Exercise prompt ::
The data follows this line. Copy verbatim the line with "(** All four are initialised to zero. *)" and each line after it to the end.

Input for this task ::
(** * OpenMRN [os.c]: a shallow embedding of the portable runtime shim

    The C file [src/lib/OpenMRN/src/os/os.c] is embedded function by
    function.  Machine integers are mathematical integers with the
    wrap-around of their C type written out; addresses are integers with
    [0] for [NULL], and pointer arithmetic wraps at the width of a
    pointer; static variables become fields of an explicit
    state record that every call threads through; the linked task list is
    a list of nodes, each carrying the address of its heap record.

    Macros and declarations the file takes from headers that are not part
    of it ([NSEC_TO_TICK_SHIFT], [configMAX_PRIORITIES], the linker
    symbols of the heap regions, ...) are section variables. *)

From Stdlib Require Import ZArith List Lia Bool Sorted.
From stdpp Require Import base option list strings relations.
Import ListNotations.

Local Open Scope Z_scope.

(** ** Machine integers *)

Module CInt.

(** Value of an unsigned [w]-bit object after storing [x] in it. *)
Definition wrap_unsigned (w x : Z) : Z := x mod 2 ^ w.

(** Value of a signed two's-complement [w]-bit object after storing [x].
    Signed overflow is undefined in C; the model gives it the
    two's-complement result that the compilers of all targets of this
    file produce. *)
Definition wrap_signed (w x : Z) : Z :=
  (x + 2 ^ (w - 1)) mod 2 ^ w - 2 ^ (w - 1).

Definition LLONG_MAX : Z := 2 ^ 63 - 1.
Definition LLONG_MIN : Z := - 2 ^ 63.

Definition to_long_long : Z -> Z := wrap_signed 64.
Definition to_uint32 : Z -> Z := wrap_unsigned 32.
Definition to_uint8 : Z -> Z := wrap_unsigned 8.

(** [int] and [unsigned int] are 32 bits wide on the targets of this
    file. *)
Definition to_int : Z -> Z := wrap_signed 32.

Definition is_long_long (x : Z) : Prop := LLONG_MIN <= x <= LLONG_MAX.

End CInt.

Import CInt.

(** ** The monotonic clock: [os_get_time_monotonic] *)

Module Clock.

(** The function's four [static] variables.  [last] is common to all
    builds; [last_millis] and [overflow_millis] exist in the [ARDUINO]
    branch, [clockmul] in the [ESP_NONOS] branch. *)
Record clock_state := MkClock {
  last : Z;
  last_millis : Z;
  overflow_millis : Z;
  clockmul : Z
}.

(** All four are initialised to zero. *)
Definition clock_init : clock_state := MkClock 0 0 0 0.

Answer section ::
(** All four are initialised to zero. *)
Definition clock_init : clock_state := MkClock 0 0 0 0.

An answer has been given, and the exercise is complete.